#### [Task description]
In the data that follows, find the line with "name cannot contain leading"; transcribe it, every later line up to the one with "cap_name := value;", and that line as well, exactly and with no others.

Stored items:
####

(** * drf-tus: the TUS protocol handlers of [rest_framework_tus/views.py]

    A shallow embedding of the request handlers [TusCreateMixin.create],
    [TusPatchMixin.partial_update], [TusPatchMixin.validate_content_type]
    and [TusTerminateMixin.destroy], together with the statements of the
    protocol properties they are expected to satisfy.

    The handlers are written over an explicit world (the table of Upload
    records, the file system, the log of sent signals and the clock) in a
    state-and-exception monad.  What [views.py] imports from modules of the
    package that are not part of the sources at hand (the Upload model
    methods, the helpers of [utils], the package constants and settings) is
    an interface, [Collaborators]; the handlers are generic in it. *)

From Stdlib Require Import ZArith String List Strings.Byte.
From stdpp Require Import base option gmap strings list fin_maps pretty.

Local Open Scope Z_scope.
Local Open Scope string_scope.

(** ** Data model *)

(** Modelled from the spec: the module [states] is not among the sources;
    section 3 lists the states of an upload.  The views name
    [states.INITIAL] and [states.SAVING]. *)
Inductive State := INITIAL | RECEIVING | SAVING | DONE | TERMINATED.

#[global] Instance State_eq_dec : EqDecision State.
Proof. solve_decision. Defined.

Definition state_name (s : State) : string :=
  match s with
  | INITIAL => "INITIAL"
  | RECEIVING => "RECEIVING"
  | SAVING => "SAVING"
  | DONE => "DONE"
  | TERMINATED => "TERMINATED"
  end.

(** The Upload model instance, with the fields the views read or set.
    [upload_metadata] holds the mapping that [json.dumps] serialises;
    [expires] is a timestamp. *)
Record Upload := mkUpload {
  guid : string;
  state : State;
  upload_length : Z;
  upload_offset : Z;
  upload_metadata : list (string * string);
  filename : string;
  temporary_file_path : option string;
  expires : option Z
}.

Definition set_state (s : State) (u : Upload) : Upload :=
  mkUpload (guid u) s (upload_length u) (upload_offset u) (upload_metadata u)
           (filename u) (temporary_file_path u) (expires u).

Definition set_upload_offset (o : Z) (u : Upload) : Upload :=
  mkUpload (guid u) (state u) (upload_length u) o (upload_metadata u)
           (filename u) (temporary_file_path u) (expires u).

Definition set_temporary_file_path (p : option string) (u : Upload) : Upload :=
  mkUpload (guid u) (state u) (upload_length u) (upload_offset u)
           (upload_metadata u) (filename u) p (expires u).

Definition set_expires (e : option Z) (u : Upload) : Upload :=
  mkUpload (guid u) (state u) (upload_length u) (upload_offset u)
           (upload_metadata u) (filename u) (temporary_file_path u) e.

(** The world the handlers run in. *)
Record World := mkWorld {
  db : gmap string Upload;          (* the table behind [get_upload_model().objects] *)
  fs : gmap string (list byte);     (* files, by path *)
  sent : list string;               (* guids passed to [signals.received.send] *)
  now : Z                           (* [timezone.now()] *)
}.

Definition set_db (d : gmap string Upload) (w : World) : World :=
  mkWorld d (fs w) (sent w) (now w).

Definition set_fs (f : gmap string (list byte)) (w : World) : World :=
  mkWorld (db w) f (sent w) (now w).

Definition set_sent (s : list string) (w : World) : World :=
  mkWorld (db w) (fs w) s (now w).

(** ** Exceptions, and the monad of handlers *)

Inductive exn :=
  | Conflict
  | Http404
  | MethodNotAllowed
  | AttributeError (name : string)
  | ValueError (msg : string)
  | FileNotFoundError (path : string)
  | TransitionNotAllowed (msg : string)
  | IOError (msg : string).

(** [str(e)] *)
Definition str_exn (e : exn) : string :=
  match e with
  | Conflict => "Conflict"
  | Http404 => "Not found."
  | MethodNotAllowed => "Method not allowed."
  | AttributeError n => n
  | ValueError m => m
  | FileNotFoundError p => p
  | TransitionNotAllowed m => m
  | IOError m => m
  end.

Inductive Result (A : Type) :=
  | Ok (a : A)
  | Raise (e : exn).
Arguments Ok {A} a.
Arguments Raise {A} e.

####

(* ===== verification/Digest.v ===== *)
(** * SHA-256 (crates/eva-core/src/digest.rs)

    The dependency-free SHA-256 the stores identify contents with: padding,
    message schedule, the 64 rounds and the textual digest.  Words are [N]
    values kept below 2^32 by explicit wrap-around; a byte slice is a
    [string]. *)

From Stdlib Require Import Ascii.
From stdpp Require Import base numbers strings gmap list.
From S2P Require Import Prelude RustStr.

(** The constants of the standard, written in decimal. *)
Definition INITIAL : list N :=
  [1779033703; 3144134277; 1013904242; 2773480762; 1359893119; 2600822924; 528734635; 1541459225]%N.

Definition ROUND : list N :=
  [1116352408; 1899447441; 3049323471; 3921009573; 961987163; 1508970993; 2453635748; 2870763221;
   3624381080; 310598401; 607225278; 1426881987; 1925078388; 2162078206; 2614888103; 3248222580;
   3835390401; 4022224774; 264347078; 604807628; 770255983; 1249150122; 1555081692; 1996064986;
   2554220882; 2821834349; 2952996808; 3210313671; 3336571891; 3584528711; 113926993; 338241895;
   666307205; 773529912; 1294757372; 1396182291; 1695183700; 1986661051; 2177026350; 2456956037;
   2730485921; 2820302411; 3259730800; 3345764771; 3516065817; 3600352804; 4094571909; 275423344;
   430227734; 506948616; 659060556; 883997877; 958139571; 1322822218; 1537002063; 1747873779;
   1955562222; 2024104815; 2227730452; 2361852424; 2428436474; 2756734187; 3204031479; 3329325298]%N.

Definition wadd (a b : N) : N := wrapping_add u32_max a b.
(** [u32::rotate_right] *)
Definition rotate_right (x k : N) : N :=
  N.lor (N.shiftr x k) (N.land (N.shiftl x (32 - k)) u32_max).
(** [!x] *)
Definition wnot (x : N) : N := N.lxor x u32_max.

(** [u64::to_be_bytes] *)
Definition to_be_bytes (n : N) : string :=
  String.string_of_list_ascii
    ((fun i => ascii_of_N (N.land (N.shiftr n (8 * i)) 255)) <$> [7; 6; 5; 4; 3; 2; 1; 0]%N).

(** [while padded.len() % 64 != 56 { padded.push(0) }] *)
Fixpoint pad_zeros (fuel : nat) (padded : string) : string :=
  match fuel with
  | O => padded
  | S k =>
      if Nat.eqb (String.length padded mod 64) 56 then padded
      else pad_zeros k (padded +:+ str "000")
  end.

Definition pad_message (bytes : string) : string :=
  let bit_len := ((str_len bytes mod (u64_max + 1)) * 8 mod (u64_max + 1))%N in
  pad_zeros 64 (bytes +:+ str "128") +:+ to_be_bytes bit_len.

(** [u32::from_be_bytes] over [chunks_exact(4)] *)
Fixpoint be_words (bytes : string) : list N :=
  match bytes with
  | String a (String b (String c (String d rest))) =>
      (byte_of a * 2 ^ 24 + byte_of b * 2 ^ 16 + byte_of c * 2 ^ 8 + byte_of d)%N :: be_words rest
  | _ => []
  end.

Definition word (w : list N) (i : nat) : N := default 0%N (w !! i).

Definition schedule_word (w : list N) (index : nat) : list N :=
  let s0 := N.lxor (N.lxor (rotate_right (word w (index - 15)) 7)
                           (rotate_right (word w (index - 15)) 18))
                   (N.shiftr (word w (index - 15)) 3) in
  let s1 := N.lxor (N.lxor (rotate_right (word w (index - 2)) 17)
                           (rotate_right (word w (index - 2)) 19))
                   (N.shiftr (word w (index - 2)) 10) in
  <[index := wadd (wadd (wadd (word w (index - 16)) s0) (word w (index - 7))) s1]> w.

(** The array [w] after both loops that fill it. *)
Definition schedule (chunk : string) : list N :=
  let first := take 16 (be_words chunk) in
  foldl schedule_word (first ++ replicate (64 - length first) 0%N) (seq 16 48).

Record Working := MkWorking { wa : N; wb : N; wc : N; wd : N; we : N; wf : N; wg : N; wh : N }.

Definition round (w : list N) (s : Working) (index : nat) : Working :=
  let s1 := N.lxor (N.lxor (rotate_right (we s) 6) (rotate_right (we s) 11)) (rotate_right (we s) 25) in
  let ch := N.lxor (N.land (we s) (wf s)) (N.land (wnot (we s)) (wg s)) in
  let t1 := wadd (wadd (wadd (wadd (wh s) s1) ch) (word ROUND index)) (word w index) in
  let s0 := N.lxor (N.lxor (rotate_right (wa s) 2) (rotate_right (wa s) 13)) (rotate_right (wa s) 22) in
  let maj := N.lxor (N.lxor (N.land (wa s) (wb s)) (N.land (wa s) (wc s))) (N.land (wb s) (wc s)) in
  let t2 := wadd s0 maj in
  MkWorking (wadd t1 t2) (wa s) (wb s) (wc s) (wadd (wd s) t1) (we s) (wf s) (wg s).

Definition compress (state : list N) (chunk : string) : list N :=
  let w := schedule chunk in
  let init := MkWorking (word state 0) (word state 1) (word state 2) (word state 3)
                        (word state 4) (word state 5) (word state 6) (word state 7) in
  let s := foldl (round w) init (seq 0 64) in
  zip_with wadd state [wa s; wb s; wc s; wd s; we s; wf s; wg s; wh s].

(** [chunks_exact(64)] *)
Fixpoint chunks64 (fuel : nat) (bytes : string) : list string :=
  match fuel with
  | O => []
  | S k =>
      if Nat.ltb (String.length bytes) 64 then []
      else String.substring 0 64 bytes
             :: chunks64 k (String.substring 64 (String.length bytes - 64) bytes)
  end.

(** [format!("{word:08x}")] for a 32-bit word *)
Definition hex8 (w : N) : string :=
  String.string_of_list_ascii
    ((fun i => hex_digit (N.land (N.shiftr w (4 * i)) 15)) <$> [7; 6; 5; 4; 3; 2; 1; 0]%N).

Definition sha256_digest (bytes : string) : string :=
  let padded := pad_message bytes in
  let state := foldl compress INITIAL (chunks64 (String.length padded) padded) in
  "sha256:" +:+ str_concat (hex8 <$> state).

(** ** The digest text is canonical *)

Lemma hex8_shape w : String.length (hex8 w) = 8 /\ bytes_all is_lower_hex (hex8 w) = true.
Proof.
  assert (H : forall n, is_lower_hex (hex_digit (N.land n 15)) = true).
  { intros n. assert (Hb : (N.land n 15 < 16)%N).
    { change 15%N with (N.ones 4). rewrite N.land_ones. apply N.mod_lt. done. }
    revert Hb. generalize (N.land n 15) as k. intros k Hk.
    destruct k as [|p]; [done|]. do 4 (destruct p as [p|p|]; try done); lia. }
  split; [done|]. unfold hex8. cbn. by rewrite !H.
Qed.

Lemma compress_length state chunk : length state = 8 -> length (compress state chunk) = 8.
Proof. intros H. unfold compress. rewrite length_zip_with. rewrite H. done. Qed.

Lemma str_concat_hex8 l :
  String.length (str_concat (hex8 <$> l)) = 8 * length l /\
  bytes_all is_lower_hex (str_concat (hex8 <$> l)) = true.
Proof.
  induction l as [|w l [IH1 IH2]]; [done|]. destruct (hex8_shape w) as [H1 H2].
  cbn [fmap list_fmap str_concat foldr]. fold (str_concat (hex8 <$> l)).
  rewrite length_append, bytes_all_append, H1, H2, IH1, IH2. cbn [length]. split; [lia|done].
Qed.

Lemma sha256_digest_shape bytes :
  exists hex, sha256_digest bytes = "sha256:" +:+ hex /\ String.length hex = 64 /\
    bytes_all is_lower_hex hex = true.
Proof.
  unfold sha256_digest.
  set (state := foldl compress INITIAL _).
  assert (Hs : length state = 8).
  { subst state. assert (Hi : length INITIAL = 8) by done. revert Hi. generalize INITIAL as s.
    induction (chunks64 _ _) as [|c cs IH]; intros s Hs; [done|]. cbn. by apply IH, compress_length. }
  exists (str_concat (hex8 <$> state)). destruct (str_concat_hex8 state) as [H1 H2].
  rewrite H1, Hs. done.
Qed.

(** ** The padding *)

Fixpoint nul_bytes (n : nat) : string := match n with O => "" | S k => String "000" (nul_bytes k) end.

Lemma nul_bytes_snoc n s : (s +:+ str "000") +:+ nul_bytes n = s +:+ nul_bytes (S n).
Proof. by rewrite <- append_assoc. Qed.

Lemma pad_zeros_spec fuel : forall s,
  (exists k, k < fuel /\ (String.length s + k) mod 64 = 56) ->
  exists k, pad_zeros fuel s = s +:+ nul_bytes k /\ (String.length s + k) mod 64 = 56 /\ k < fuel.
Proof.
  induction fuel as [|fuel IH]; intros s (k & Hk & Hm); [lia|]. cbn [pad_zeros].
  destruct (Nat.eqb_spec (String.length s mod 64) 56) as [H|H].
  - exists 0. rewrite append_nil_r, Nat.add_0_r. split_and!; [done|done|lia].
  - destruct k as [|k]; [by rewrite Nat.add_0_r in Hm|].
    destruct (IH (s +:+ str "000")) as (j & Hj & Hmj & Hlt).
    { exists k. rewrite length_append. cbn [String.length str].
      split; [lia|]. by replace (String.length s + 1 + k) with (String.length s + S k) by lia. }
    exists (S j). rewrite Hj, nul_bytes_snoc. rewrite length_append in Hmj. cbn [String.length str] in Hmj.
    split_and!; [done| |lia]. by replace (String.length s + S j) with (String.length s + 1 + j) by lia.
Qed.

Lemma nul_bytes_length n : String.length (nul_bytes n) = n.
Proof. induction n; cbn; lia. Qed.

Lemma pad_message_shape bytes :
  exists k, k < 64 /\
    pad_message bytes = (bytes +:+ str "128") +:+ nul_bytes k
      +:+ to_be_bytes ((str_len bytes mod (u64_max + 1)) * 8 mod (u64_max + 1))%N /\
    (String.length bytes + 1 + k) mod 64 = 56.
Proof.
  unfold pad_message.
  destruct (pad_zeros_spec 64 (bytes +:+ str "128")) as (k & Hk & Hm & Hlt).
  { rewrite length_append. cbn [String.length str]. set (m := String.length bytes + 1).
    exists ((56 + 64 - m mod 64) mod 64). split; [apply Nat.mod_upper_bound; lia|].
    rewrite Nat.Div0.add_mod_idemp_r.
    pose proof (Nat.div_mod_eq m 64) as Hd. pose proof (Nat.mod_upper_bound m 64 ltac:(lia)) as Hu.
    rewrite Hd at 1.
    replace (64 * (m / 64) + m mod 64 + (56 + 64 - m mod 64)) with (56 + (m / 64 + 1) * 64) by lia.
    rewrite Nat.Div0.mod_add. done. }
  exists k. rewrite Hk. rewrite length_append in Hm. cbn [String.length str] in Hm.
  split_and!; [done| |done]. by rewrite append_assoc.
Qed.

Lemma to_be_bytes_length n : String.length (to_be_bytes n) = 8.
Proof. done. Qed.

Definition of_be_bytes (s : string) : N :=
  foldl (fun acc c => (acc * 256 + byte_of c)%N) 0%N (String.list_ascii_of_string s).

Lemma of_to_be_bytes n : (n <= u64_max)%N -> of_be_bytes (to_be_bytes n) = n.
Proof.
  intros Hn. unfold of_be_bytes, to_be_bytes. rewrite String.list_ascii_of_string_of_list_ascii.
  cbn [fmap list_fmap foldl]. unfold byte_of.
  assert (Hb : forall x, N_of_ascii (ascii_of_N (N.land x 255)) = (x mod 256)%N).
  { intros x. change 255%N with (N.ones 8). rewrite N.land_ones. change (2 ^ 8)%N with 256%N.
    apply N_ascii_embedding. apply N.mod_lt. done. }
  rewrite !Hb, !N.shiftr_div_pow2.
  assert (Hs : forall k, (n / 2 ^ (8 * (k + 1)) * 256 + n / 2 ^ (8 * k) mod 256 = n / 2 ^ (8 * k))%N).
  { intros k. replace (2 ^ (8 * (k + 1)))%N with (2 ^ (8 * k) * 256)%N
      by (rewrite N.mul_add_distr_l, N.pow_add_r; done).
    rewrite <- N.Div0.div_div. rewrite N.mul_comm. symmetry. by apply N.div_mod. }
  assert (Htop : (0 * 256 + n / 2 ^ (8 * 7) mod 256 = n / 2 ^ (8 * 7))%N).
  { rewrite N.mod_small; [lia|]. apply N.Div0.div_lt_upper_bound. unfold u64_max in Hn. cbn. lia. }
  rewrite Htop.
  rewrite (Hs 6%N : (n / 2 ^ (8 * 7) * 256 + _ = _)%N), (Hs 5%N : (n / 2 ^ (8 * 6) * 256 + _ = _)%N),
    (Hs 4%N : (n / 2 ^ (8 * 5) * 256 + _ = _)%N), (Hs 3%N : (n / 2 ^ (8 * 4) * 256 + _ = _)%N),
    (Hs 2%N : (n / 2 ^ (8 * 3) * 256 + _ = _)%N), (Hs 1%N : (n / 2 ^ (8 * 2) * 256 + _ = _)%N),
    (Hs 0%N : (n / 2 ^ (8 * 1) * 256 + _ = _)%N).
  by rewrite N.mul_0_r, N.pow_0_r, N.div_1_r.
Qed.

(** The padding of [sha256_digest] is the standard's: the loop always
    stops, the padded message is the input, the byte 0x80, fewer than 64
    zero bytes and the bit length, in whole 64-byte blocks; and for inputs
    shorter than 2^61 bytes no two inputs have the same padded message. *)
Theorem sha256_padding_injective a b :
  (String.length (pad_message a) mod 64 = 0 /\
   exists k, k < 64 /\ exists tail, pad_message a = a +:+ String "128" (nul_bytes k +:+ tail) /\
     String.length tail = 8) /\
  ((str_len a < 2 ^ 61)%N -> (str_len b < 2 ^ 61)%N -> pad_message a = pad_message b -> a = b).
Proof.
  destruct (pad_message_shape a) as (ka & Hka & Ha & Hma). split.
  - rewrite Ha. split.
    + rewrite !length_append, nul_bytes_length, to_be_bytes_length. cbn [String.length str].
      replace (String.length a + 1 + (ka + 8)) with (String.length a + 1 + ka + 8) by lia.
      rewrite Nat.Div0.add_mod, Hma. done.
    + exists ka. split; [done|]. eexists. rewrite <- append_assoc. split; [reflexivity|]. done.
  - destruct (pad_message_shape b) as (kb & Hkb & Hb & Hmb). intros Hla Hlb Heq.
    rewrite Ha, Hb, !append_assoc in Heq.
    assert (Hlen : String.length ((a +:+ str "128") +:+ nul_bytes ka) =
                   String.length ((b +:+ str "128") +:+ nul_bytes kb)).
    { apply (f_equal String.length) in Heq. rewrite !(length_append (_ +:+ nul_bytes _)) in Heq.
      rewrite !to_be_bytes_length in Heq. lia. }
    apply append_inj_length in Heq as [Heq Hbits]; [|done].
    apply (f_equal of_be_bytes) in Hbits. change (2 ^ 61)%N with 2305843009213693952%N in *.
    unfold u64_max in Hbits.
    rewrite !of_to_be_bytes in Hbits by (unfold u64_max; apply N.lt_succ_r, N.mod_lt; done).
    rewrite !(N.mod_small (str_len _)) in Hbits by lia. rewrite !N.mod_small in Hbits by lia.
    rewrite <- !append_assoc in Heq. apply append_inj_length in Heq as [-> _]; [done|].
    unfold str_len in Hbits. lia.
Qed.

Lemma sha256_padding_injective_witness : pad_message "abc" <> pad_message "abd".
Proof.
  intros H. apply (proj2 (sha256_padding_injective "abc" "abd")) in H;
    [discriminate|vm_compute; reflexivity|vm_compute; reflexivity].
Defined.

####

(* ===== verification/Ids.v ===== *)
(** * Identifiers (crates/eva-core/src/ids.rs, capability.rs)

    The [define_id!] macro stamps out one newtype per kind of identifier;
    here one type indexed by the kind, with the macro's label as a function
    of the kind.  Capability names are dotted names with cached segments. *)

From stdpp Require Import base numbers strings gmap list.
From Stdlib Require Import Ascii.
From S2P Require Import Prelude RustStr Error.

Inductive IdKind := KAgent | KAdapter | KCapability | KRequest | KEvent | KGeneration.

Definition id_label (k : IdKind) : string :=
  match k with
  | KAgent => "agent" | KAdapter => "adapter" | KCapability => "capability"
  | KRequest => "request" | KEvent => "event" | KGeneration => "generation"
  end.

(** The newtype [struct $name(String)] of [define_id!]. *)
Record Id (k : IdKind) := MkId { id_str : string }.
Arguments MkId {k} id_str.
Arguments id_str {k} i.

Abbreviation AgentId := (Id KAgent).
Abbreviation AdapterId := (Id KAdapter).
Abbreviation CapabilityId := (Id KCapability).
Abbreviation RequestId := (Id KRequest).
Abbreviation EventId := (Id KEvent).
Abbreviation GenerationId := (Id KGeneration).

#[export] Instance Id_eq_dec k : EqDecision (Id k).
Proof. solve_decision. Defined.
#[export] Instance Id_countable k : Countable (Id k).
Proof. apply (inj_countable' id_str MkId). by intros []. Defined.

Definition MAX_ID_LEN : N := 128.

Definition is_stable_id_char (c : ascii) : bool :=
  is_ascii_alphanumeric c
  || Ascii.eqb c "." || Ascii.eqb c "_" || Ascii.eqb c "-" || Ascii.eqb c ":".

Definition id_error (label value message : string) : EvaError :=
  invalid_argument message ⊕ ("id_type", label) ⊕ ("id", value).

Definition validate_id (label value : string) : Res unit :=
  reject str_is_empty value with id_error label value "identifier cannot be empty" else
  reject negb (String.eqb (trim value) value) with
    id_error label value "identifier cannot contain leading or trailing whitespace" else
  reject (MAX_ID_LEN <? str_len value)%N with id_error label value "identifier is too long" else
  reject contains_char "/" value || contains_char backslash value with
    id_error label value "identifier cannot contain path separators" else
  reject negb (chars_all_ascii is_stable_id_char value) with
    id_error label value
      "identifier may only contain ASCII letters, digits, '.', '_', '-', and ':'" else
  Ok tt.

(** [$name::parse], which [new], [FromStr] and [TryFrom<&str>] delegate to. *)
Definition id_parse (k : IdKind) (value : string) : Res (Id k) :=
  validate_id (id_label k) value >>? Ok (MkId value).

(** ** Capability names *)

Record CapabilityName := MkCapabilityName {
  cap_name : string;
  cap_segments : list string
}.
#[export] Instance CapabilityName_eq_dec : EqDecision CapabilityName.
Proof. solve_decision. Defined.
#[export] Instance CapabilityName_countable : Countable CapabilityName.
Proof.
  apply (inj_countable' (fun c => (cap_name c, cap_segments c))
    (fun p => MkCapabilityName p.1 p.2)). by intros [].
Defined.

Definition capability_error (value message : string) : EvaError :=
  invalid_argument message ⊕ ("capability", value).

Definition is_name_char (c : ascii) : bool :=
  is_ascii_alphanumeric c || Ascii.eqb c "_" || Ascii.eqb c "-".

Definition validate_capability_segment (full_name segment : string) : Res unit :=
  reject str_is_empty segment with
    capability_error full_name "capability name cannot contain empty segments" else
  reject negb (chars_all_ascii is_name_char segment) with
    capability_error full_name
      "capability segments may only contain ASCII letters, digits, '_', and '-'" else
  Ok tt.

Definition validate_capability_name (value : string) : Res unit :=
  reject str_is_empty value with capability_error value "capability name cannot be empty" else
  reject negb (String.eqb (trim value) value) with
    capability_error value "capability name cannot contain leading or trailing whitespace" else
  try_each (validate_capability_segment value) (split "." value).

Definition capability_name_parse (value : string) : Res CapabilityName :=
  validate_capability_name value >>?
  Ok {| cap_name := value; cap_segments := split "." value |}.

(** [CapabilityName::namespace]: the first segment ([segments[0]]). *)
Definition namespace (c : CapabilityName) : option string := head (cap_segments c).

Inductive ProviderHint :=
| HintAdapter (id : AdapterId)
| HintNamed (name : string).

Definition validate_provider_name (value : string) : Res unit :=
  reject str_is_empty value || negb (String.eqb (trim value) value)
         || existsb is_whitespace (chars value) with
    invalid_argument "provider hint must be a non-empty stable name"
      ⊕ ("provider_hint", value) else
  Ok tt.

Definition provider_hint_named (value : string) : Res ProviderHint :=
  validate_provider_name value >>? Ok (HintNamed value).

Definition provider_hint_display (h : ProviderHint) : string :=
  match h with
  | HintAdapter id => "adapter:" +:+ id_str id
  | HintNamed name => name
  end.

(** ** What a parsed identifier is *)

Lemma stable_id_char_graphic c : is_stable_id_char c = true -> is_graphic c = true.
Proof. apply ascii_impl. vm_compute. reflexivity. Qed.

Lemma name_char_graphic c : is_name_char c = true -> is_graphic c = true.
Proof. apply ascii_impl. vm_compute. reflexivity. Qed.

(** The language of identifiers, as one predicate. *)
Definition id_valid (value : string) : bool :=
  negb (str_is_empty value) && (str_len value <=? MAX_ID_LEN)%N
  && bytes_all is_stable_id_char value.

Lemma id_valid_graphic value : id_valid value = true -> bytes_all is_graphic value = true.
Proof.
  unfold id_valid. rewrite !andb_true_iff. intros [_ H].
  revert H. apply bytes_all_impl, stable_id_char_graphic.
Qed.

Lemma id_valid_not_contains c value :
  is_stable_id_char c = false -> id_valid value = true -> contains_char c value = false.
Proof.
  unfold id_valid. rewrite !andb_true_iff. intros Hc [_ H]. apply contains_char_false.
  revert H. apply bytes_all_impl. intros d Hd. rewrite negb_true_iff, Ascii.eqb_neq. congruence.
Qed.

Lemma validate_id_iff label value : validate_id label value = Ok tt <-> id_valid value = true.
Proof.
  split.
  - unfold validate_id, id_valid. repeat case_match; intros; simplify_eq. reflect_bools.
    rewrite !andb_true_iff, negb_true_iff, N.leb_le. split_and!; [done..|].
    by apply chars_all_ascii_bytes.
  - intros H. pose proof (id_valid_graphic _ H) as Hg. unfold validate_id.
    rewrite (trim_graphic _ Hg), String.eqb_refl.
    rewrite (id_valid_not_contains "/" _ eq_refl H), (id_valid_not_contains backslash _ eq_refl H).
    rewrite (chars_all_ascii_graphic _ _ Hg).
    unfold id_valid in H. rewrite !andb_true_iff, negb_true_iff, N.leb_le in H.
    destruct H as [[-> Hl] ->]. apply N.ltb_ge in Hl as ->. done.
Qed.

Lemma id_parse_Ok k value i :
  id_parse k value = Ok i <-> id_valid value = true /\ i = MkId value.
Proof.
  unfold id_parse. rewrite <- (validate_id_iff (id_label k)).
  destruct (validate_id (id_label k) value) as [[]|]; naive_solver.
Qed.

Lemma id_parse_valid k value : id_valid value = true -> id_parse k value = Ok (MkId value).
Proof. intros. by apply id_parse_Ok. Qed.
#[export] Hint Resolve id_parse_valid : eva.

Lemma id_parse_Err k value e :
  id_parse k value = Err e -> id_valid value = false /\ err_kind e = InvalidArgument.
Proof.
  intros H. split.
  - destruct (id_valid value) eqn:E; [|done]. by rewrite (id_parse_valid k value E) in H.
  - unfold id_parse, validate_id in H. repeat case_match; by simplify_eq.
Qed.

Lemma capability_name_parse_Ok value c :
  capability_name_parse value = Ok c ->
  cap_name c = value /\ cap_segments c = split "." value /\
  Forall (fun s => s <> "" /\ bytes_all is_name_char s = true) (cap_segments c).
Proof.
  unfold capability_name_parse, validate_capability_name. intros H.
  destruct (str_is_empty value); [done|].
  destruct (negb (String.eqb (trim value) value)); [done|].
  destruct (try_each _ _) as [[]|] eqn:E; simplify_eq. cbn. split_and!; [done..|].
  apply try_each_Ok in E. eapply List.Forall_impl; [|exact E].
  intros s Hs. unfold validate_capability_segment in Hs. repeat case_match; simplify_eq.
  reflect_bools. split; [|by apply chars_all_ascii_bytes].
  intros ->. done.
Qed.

####

#### [Answer space]
    capability_error value "capability name cannot contain leading or trailing whitespace" else
  try_each (validate_capability_segment value) (split "." value).

Definition capability_name_parse (value : string) : Res CapabilityName :=
  validate_capability_name value >>?
  Ok {| cap_name := value; cap_segments := split "." value |}.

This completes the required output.